Nicholas Roerich

By: Jacob Mikanowski
October 9, 2012

The 1913 premiere of Stravinsky’s Rite of Spring was a fiasco, and very nearly a riot, but it was also a detonation heralding a new age in the arts. Of everyone involved — including Diaghilev, Nijinsky, and Stravinsky — no one subsequently embarked on a stranger journey than the man responsible for the sets and costumes. Mystic, philosopher, explorer, and painter NICHOLAS ROERICH (1874–1947) was born into a wealthy St. Petersburg family; as a young man he became a leading expert on Russian folklore and folk arts, which led to his collaboration with the Ballets Russes. During WWI he retreated to an estate in Finland. With his wife, he immersed himself in Madame Blavatsky’s theosophy and the teachings of the Indian sages and began a lifelong attempt to reconcile all sacred teachings into a single religion. After the war he moved to America, where he opened the Master Institute of United Arts in Manhattan, which doubled as a museum and urban artists’ colony housed in a specially commissioned 27-story skyscraper on Riverside Drive (it’s still there, on 103rd Street — three bedroom apartments start at $1.7 million; H.P. Lovecraft was a frequent visitor; he called it one of his “shrines in the pest zone”). Soon after the institute was built, though, Roerich went on a multi-year trek across central Asia, before settling permanently with his family in Kullu Valley in the Himalayan foothills.

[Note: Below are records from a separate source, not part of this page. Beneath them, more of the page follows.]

Lemma gettoken_word s w l :
  drop s buf = tok w ++ l → here (s + length w + 1) l → word_ok w →
  gettoken buf es s = Ok (97, s, (s + length w)%nat) (s + length w + 1)%nat ∧ slice s (length w) buf = w.
Proof.
  intros Hd Hh [Hne Hw]. unfold tok in Hd. rewrite <-app_assoc in Hd. simpl in Hd.
  split; [|by eapply here_slice].
  assert (Hl : (s + length w + 1 + length l = length buf)%nat).
  { apply here_len in Hd; [rewrite length_app in Hd; simpl in Hd; lia|by destruct w]. }
  destruct Hh as [Hdl (c0 & l0 & -> & Hw0)]. simpl in Hl.
  destruct w as [|c w]; [done|]. apply Forall_cons in Hw as [Hc Hw'].
  pose proof (here_lookup _ _ _ Hd) as Hcs.
  pose proof Hc as Hc'. unfold wordc in Hc'. apply andb_true_iff in Hc' as [Hc' H0].
  apply andb_true_iff in Hc' as [Hws Hsy]. apply negb_true_iff in Hws, Hsy, H0.
  unfold gettoken, mbind, M_bind, mret, M_ret, getM, putM, rd. rewrite (skip_ws_id _ _ s c Hcs Hws), Hcs. simpl. rewrite H0.
  assert (in_set [124; 40; 41; 59; 38; 60] c = false ∧ (c =? 62) = false) as [-> ->].
  { unfold in_set, symbols in *. simpl in *. rewrite !orb_false_iff in *. tauto. }
  simpl. assert (Hsk : skip_word buf (es - s) s = (s + length (c :: w))%nat).
  { destruct (es - s)%nat as [|n] eqn:E; [simpl in *; lia|].
    eapply skip_word_here; [exact Hd|by constructor|simpl in *; lia]. }
  rewrite Hsk, (skip_space _ (c0 :: l0)); [|by eapply here_drop| |simpl in *; lia].
  - f_equal. simpl. lia.
  - replace (S (s + length (c :: w))) with (s + length (c :: w) + 1)%nat by lia. split; [done|eauto].
Qed.

Lemma gettoken_sym s c l :
  drop s buf = tok [c] ++ l → here (s + 2) l → in_set symbols c = true →
  gettoken buf es s = Ok (c, s, S s) (s + 2)%nat.
Proof.
  intros Hd Hh Hsym. simpl in Hd. destruct Hh as [Hdl (c0 & l0 & -> & Hw0)].
  assert (Hl : (s + 2 + S (length l0) = length buf)%nat) by (apply here_len in Hd; [simpl in Hd; lia|done]).
  pose proof (here_lookup _ _ _ Hd) as Hcs.
  assert (Hd1 : drop (S s) buf = 32 :: c0 :: l0) by (rewrite <-Nat.add_1_r; by apply (here_drop s [c])).
  assert (Hc : c ∈ symbols).
  { unfold in_set in Hsym. apply existsb_exists in Hsym as (x & Hx & ->%Z.eqb_eq). by apply list_elem_of_In. }
  assert (Hsp : skip_ws buf (es - S s) (S s) = (s + 2)%nat).
  { rewrite (skip_space _ (c0 :: l0)); [lia|done| |lia]. replace (S (S s)) with (s + 2)%nat by lia. split; [done|eauto]. }
  unfold gettoken, mbind, M_bind, mret, M_ret, getM, putM, rd.
  unfold symbols in Hc. assert (Hws : in_set whitespace c = false).
  { elem_cases Hc; done. }
  rewrite (skip_ws_id _ _ s c Hcs Hws), Hcs. repeat (apply elem_of_cons in Hc as [->|Hc]; [simpl; rewrite ?(here_lookup _ _ _ Hd1); simpl; by rewrite Hsp|]).
  by apply elem_of_nil in Hc.
Qed.

Lemma gettoken_app s l :
  drop s buf = tok [62; 62] ++ l → here (s + 3) l → gettoken buf es s = Ok (43, s, S (S s)) (s + 3)%nat.
Proof.
  intros Hd Hh. simpl in Hd. destruct Hh as [Hdl (c0 & l0 & -> & Hw0)].
  assert (Hl : (s + 3 + S (length l0) = length buf)%nat) by (apply here_len in Hd; [simpl in Hd; lia|done]).
  pose proof (here_lookup _ _ _ Hd) as Hcs.
  assert (Hd1 : drop (S s) buf = 62 :: 32 :: c0 :: l0) by (rewrite <-Nat.add_1_r; by apply (here_drop s [62])).
  assert (Hd2 : drop (S (S s)) buf = 32 :: c0 :: l0).
  { replace (S (S s)) with (s + 2)%nat by lia. by apply (here_drop s [62; 62]). }
  unfold gettoken, mbind, M_bind, mret, M_ret, getM, putM, rd.
  rewrite (skip_ws_id _ _ s 62 Hcs), Hcs by done. simpl. rewrite (here_lookup _ _ _ Hd1). simpl.
  rewrite (skip_space _ (c0 :: l0)); [f_equal; lia|done| |lia].
  replace (S (S (S s))) with (s + 3)%nat by lia. split; [done|eauto].
Qed.

(** The first character of a text satisfies [P] and is no white space. *)
Definition first (P : Z → bool) (t : list Z) : Prop := ∃ c l, t = c :: l ∧ P c = true ∧ in_set whitespace c = false.

Lemma first_mono (P P' : Z → bool) t : (∀ c, P c = true → P' c = true) → first P t → first P' t.
Proof. intros H (c & l & -> & ? & ?). exists c, l. auto. Qed.
Lemma first_here P s t : drop s buf = t → first P t → here s t.
Proof. intros Hd (c & l & -> & _ & Hw). split; [done|eauto]. Qed.
Lemma first_sym c l : in_set symbols c = true → first (Z.eqb c) (tok [c] ++ l).
Proof.
  intros Hs. exists c, (32 :: l). split; [done|]. split; [apply Z.eqb_refl|].
  unfold in_set, symbols, whitespace in *. simpl in *. rewrite !orb_true_iff, !Z.eqb_eq in Hs.
  rewrite !orb_false_iff, !Z.eqb_neq. lia.
Qed.
Lemma first_word w l : word_ok w → first wordc (tok w ++ l).
Proof.
  intros [Hne Hw]. destruct w as [|c w]; [done|]. apply Forall_cons in Hw as [Hc _].
  exists c, (w ++ [32] ++ l). unfold tok. split; [simpl; by rewrite <-app_assoc|]. split; [done|].
  unfold wordc in Hc. rewrite !andb_true_iff, !negb_true_iff in Hc. tauto.
Qed.

Lemma peek_first toks P s t : drop s buf = t → first P t → (∀ c, P c = true → negb (c =? 0) && in_set toks c = false) →
  peek buf es toks s = Ok false s.
Proof. intros Hd Hf HP. pose proof (first_here _ _ _ Hd Hf). destruct Hf as (c & l & -> & Hc & _). erewrite peek_here by done. by rewrite HP. Qed.

(** Characters that are neither a redirection nor an opening parenthesis. *)
Definition noredir (c : Z) : bool := negb (in_set [60; 62] c).
Definition wordc_sep (ks : list Z) (c : Z) : bool := wordc c || in_set ks c.

Lemma wordc_cases ks c : wordc_sep ks c = true → wordc c = true ∨ c ∈ ks.
Proof.
  intros [?|H]%orb_true_iff; [by left|right]. unfold in_set in H.
  apply existsb_exists in H as (x & Hx & ->%Z.eqb_eq). by apply list_elem_of_In.
Qed.

Lemma wordc_not c d : wordc c = true → in_set symbols d || (d =? 0) = true → c ≠ d.
Proof.
  intros Hc Hd ->. unfold wordc in Hc. rewrite !andb_true_iff, !negb_true_iff in Hc.
  apply orb_true_iff in Hd. destruct Hd, Hc as [[_ ?] ?]; congruence.
Qed.

Lemma redir_run r (c0 : cmd) s k n :
  redir_ok r → drop s buf = show_redir r ++ k → first (λ _, true) k →
  ∃ c1 s', parseredirs_loop buf es (S n) c0 s = parseredirs_loop buf es n c1 s' ∧ abs buf c1 = wrap (abs buf c0) r ∧ drop s' buf = k.
Proof.
  intros Hr Hd Hk.
  assert (Hgen : ∀ o t w, drop s buf = tok o ++ tok w ++ k → word_ok w → first (in_set [60; 62]) (tok o ++ tok w ++ k) →
    gettoken buf es s = Ok (t, s, (s + length o)%nat) (s + length o + 1)%nat →
    ∃ q eq s', slice q (eq - q) buf = w ∧ drop s' buf = k ∧
      parseredirs_loop buf es (S n) c0 s = parseredirs_loop buf es n
        (if t =? 60 then REDIR c0 q eq RD_MODE 0 else if t =? 62 then REDIR c0 q eq WR_MODE 1
         else if t =? 43 then REDIR c0 q eq WR_MODE 1 else c0) s').
  { intros o t w Hdo Hw Hf Hg. pose proof (here_drop _ _ _ Hdo) as Hd2. unfold tok in Hd2 at 1.
    rewrite length_app in Hd2. simpl in Hd2. rewrite Nat.add_assoc in Hd2.
    set (s1 := (s + length o + 1)%nat) in *.
    assert (Hd3 : drop (s1 + length w + 1) buf = k).
    { apply here_drop in Hd2. unfold tok in Hd2. rewrite length_app in Hd2. simpl in Hd2. by rewrite Nat.add_assoc in Hd2. }
    destruct (gettoken_word s1 w k Hd2 (first_here _ _ _ Hd3 Hk) Hw) as [Hg2 Hsl].
    exists s1, (s1 + length w)%nat, (s1 + length w + 1)%nat.
    split; [by replace (s1 + length w - s1)%nat with (length w) by lia|]. split; [done|].
    cbn [parseredirs_loop]. unfold mbind, M_bind.
    pose proof (first_here _ _ _ Hdo Hf) as Hh. destruct Hf as (c & l & E & Hc & _). rewrite E in Hh.
    erewrite peek_here by done. assert (c ≠ 0) as H0 by (intros ->; by vm_compute in Hc).
    rewrite Hc, (proj2 (Z.eqb_neq c 0)) by done. simpl. rewrite Hg. fold s1. by rewrite Hg2. }
  assert (Hsym : ∀ c l, c ∈ [60; 62] → first (in_set [60; 62]) (c :: l)).
  { intros c l Hc. exists c, l. split; [done|]. elem_cases Hc; done. }
  destruct r as [w|w|w]; simpl in Hr, Hd; rewrite <-?app_assoc in Hd.
  - destruct (Hgen [60] 60 w Hd Hr) as (q & eq & s' & Hsl & Hd' & Hrun); [apply Hsym; set_solver| |].
    { rewrite (gettoken_sym s 60 (tok w ++ k)); [f_equal; [f_equal; simpl; lia|simpl; lia]|done| |done]. eapply first_here; [|by apply first_word].
      by apply (here_drop s (tok [60])). }
    eexists _, s'. rewrite Hrun. split; [done|]. simpl. by rewrite Hsl.
  - destruct (Hgen [62] 62 w Hd Hr) as (q & eq & s' & Hsl & Hd' & Hrun); [apply Hsym; set_solver| |].
    { rewrite (gettoken_sym s 62 (tok w ++ k)); [f_equal; [f_equal; simpl; lia|simpl; lia]|done| |done]. eapply first_here; [|by apply first_word].
      by apply (here_drop s (tok [62])). }
    eexists _, s'. rewrite Hrun. split; [done|]. simpl. by rewrite Hsl.
  - destruct (Hgen [62; 62] 43 w Hd Hr) as (q & eq & s' & Hsl & Hd' & Hrun); [apply Hsym; set_solver| |].
    { replace (s + length [62; 62] + 1)%nat with (s + 3)%nat by (simpl; lia).
      rewrite (gettoken_app s (tok w ++ k)); [f_equal; [f_equal; simpl; lia|simpl; lia]|done|]. eapply first_here; [|by apply first_word].
      by apply (here_drop s (tok [62; 62])). }
    eexists _, s'. rewrite Hrun. split; [done|]. simpl. by rewrite Hsl.
Qed.

Lemma first_redirs rs k : first (λ _, true) k → first (λ _, true) (show_redirs rs ++ k).
Proof.
  intros Hk. destruct rs as [|r rs]; [done|].
  assert (H : ∀ c l, in_set symbols c = true → c ∈ [60; 62] → first (λ _, true) (c :: l)).
  { intros c l _ Hc. exists c, l. split; [done|]. split; [done|]. elem_cases Hc; done. }
  destruct r; apply H; set_solver.
Qed.

Lemma redirs_run rs : ∀ n c0 s k,
  Forall redir_ok rs → drop s buf = show_redirs rs ++ k → first noredir k → (length rs <= n)%nat →
  ∃ c s', parseredirs_loop buf es n c0 s = Ok c s' ∧ abs buf c = foldl wrap (abs buf c0) rs ∧ drop s' buf = k.
Proof.
  induction rs as [|r rs IH]; intros n c0 s k Hrs Hd Hk Hn.
  - exists c0, s. split; [|done]. destruct n; cbn [parseredirs_loop]; unfold mbind, M_bind;
      (erewrite (peek_first _ _ _ _ Hd Hk); [done|]); intros c Hc; apply negb_true_iff in Hc; by rewrite Hc, andb_false_r.
  - apply Forall_cons in Hrs as [Hr Hrs]. unfold show_redirs in Hd. simpl in Hd. rewrite <-app_assoc in Hd.
    destruct n as [|n]; [simpl in Hn; lia|].
    destruct (redir_run r c0 s _ n Hr Hd) as (c1 & s1 & Hrun & Habs & Hd1).
    { apply first_redirs. by eapply first_mono; [|exact Hk]. }
    destruct (IH n c1 s1 k Hrs Hd1 Hk) as (c & s' & Hrun' & Habs' & Hd'); [simpl in Hn; lia|].
    exists c, s'. rewrite Hrun, Hrun', Habs', Habs. done.
Qed.

(** The fuel of the loops is the rest of the line. *)
Lemma redirs_short rs s k : drop s buf = show_redirs rs ++ k → first (λ _, true) k → (length rs <= es - s)%nat.
Proof.
  intros Hd (c & l & -> & _). apply here_len in Hd; [|by destruct (show_redirs rs)].
  rewrite length_app in Hd. simpl in Hd.
  assert (length rs <= length (show_redirs rs))%nat; [|lia].
  clear. induction rs as [|r rs IH]; [done|]. unfold show_redirs. simpl. rewrite length_app. fold (show_redirs rs).
  destruct r; simpl; lia.
Qed.

Lemma parseredirs_run rs c0 s k :
  Forall redir_ok rs → drop s buf = show_redirs rs ++ k → first noredir k →
  ∃ c s', parseredirs buf es c0 s = Ok c s' ∧ abs buf c = foldl wrap (abs buf c0) rs ∧ drop s' buf = k.
Proof.
  intros Hrs Hd Hk. unfold parseredirs, mbind, M_bind, getM.
  apply redirs_run; [done..|]. eapply redirs_short; [exact Hd|]. by eapply first_mono; [|exact Hk].
Qed.

Lemma abs_add_arg q eq ret : abs buf (add_arg (q, eq) ret) = aadd (slice q (eq - q) buf) (abs buf ret).
Proof. induction ret; simpl; rewrite ?map_app; simpl; congruence. Qed.

(** What may follow a simple command. *)
Definition stops : list Z := [0; 41; 38; 59; 124].
Lemma stops_noredir c : wordc_sep stops c = true → noredir c = true.
Proof.
  intros [Hw|Hc]%wordc_cases; unfold noredir; apply negb_true_iff.
  - unfold in_set. simpl. rewrite !orb_false_iff, !Z.eqb_neq. split_and!; [by eapply wordc_not|by eapply wordc_not|done].
  - elem_cases Hc; done.
Qed.

Lemma first_args args k : Forall (λ a, word_ok a.1 ∧ Forall redir_ok a.2) args → first (in_set stops) k →
  first (wordc_sep stops) (concat (map show_arg args) ++ k).
Proof.
  intros Hargs Hk. destruct args as [|a args].
  - eapply first_mono; [|exact Hk]. intros c Hc. unfold wordc_sep. by rewrite Hc, orb_true_r.
  - apply Forall_cons in Hargs as [[Hw _] _]. simpl. unfold show_arg. rewrite <-!app_assoc.
    eapply first_mono; [|by apply first_word]. intros c Hc. unfold wordc_sep. by rewrite Hc.
Qed.

Lemma gettoken_end s l : drop s buf = 0 :: l → gettoken buf es s = Ok (0, s, s) s.
Proof.
  intros Hd. pose proof (here_lookup _ _ _ Hd) as Hc. unfold gettoken, mbind, M_bind, mret, M_ret, getM, putM, rd.
  rewrite !(skip_ws_id buf _ s 0 Hc), Hc by done. simpl. by rewrite (skip_ws_id buf _ s 0 Hc).
Qed.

There he devoted himself to his art, filling thousands of canvases with his trademark glowing pinnacles, pagan stones and lonely lamaseries. Often corny, occasionally transporting, at their best Roerich’s paintings are portals to another world, a utopian wish concocted out of fragments of Medieval Russia, and an unearthly, mystical Tibet. For Lovecraft, they opened a door to other dimensions and alien orders of being. For Yuri Gagarin, they were a premonition of space. From his capsule he looked down to see Earth surrounded in “an indescribable gamut of colors! Just like the paintings of the artist Nicholas Roerich.”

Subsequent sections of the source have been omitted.